▶ _Your goal_
Each entry below is to be printed verbatim.

*** Block opens ***

(** The banner [showNotification(message, type)] builds. *)
Definition notification (message type : string) : Notification :=
  {| n_classes := base_classes ++ severity_classes (severity_of type);
     n_icon := severity_of type; n_message := message |}.

(** No reload of the page is scheduled. *)
Definition no_reload (w : World) : Prop :=
  ∀ ms, (ms, TReload) ∉ timers w.



(** ** Properties *)

Lemma showNotification_notified message type w :
  showNotification message type w = (Normal tt, notified message type w).
Proof.
  unfold showNotification, notified. destruct w as [].
  cbn. by destruct notification_container0.
Qed.

(** Running a handler on a symbolic world: the handlers and the monad
    are unfolded, and each notification is replaced by its effect. *)
Ltac run :=
  unfold login_submit, login_submit_start, login_submit_settle,
    register_submit, register_submit_start, register_submit_settle,
    logout_click, logout_click_start, logout_click_settle,
    transfer_submit, transfer_submit_start, transfer_submit_settle,
    deposit_submit, deposit_submit_start, deposit_submit_settle,
    deposit_disable, deposit_request,
    action_click, action_click_start, action_click_settle, release,
    DOMContentLoaded, await_response, json, prop,
    setItem, removeItem, set_cookie, navigate, setTimeout,
    console_error, reset_form in *;
  unfold exec, mbind, Js_bind, mret, Js_ret, try_catch, when, gets, modify,
    throw in *; cbn in *;
  repeat (rewrite showNotification_notified; cbn).

(** *** The wrapped [fetch] and the HTMX hook *)

Lemma fetch_network url o w :
  network (exec (fetch url o) w) = network w ++ [sent url o w].
Proof. reflexivity. Qed.

Lemma fetch_localStorage url o w :
  localStorage (exec (fetch url o) w) = localStorage w.
Proof. reflexivity. Qed.

Lemma credential_Some st token type :
  st !! "access_token" = Some token → st !! "token_type" = Some type →
  token ≠ "" → type ≠ "" →
  credential st = Some (type +:+ " " +:+ token).
Proof.
  intros Ha Ht Hne1 Hne2. unfold credential. rewrite Ha, Ht.
  destruct token; [done|]. destruct type; [done|]. reflexivity.
Qed.

Lemma credential_None st :
  ¬ (is_Some (st !! "access_token") ∧ is_Some (st !! "token_type")) →
  credential st = None.
Proof.
  intros H. unfold credential.
  destruct (st !! "access_token") eqn:Ha; [|done].
  destruct (st !! "token_type") eqn:Ht; [|done].
  exfalso. apply H. eauto.
Qed.

Lemma credential_inv st v :
  credential st = Some v →
  ∃ token type, st !! "access_token" = Some token ∧ st !! "token_type" = Some type
    ∧ token ≠ "" ∧ type ≠ "" ∧ v = type +:+ " " +:+ token.
Proof.
  unfold credential. intros H.
  destruct (st !! "access_token") as [token|]; [|done].
  destruct (st !! "token_type") as [type|]; [|done].
  destruct token; [done|]. destruct type; [done|].
  exists (String a token), (String a0 type). cbn in H. by simplify_eq.
Qed.

(** C10. Both interceptors add an [Authorization] header only when
    [access_token] and [token_type] are both in storage: when one of
    them (or both) is missing, the wrapped [fetch] passes
    [options.headers] on as it received it, the request goes out with
    exactly those headers, and the HTMX hook leaves the header map of
    the event as it was. *)
Theorem authorization_needs_both_items (w : World) (url : string) (o : Options)
    (path : string) (h : gmap string string) :
  ¬ (is_Some (localStorage w !! "access_token")
     ∧ is_Some (localStorage w !! "token_type")) →
  fetch_headers (localStorage w) url (deref (o_headers o) w) = deref (o_headers o) w
  ∧ network (exec (fetch url o) w)
    = network w ++ [{| r_url := url; r_method := o_method o;
                       r_headers := deref (o_headers o) w; r_body := o_body o |}]
  ∧ headers (exec (fetch url o) w) = headers w
  ∧ htmx_configRequest (localStorage w) path h = h.
Proof.
  intros Hmiss. apply credential_None in Hmiss.
  assert (Hf : fetch_headers (localStorage w) url (deref (o_headers o) w)
               = deref (o_headers o) w).
  { unfold fetch_headers. rewrite Hmiss. by destruct (Str.startsWith _ _). }
  split; [exact Hf|]. split; [|split].
  - rewrite fetch_network. unfold sent. by rewrite Hf.
  - unfold exec, fetch. cbn. rewrite Hf. by destruct (o_headers o).
  - unfold htmx_configRequest. rewrite Hmiss. by destruct (Str.startsWith _ _).
Qed.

*** Block closes ***

▶ _Response below_
(** The banner [showNotification(message, type)] builds. *)
Definition notification (message type : string) : Notification :=
  {| n_classes := base_classes ++ severity_classes (severity_of type);
     n_icon := severity_of type; n_message := message |}.

(** No reload of the page is scheduled. *)
Definition no_reload (w : World) : Prop :=
  ∀ ms, (ms, TReload) ∉ timers w.



(** ** Properties *)

Lemma showNotification_notified message type w :
  showNotification message type w = (Normal tt, notified message type w).
Proof.
  unfold showNotification, notified. destruct w as [].
  cbn. by destruct notification_container0.
Qed.

(** Running a handler on a symbolic world: the handlers and the monad
    are unfolded, and each notification is replaced by its effect. *)
Ltac run :=
  unfold login_submit, login_submit_start, login_submit_settle,
    register_submit, register_submit_start, register_submit_settle,
    logout_click, logout_click_start, logout_click_settle,
    transfer_submit, transfer_submit_start, transfer_submit_settle,
    deposit_submit, deposit_submit_start, deposit_submit_settle,
    deposit_disable, deposit_request,
    action_click, action_click_start, action_click_settle, release,
    DOMContentLoaded, await_response, json, prop,
    setItem, removeItem, set_cookie, navigate, setTimeout,
    console_error, reset_form in *;
  unfold exec, mbind, Js_bind, mret, Js_ret, try_catch, when, gets, modify,
    throw in *; cbn in *;
  repeat (rewrite showNotification_notified; cbn).

(** *** The wrapped [fetch] and the HTMX hook *)

Lemma fetch_network url o w :
  network (exec (fetch url o) w) = network w ++ [sent url o w].
Proof. reflexivity. Qed.

Lemma fetch_localStorage url o w :
  localStorage (exec (fetch url o) w) = localStorage w.
Proof. reflexivity. Qed.

Lemma credential_Some st token type :
  st !! "access_token" = Some token → st !! "token_type" = Some type →
  token ≠ "" → type ≠ "" →
  credential st = Some (type +:+ " " +:+ token).
Proof.
  intros Ha Ht Hne1 Hne2. unfold credential. rewrite Ha, Ht.
  destruct token; [done|]. destruct type; [done|]. reflexivity.
Qed.

Lemma credential_None st :
  ¬ (is_Some (st !! "access_token") ∧ is_Some (st !! "token_type")) →
  credential st = None.
Proof.
  intros H. unfold credential.
  destruct (st !! "access_token") eqn:Ha; [|done].
  destruct (st !! "token_type") eqn:Ht; [|done].
  exfalso. apply H. eauto.
Qed.

Lemma credential_inv st v :
  credential st = Some v →
  ∃ token type, st !! "access_token" = Some token ∧ st !! "token_type" = Some type
    ∧ token ≠ "" ∧ type ≠ "" ∧ v = type +:+ " " +:+ token.
Proof.
  unfold credential. intros H.
  destruct (st !! "access_token") as [token|]; [|done].
  destruct (st !! "token_type") as [type|]; [|done].
  destruct token; [done|]. destruct type; [done|].
  exists (String a token), (String a0 type). cbn in H. by simplify_eq.
Qed.

(** C10. Both interceptors add an [Authorization] header only when
    [access_token] and [token_type] are both in storage: when one of
    them (or both) is missing, the wrapped [fetch] passes
    [options.headers] on as it received it, the request goes out with
    exactly those headers, and the HTMX hook leaves the header map of
    the event as it was. *)
Theorem authorization_needs_both_items (w : World) (url : string) (o : Options)
    (path : string) (h : gmap string string) :
  ¬ (is_Some (localStorage w !! "access_token")
     ∧ is_Some (localStorage w !! "token_type")) →
  fetch_headers (localStorage w) url (deref (o_headers o) w) = deref (o_headers o) w
  ∧ network (exec (fetch url o) w)
    = network w ++ [{| r_url := url; r_method := o_method o;
                       r_headers := deref (o_headers o) w; r_body := o_body o |}]
  ∧ headers (exec (fetch url o) w) = headers w
  ∧ htmx_configRequest (localStorage w) path h = h.
Proof.
  intros Hmiss. apply credential_None in Hmiss.
  assert (Hf : fetch_headers (localStorage w) url (deref (o_headers o) w)
               = deref (o_headers o) w).
  { unfold fetch_headers. rewrite Hmiss. by destruct (Str.startsWith _ _). }
  split; [exact Hf|]. split; [|split].
  - rewrite fetch_network. unfold sent. by rewrite Hf.
  - unfold exec, fetch. cbn. rewrite Hf. by destruct (o_headers o).
  - unfold htmx_configRequest. rewrite Hmiss. by destruct (Str.startsWith _ _).
Qed.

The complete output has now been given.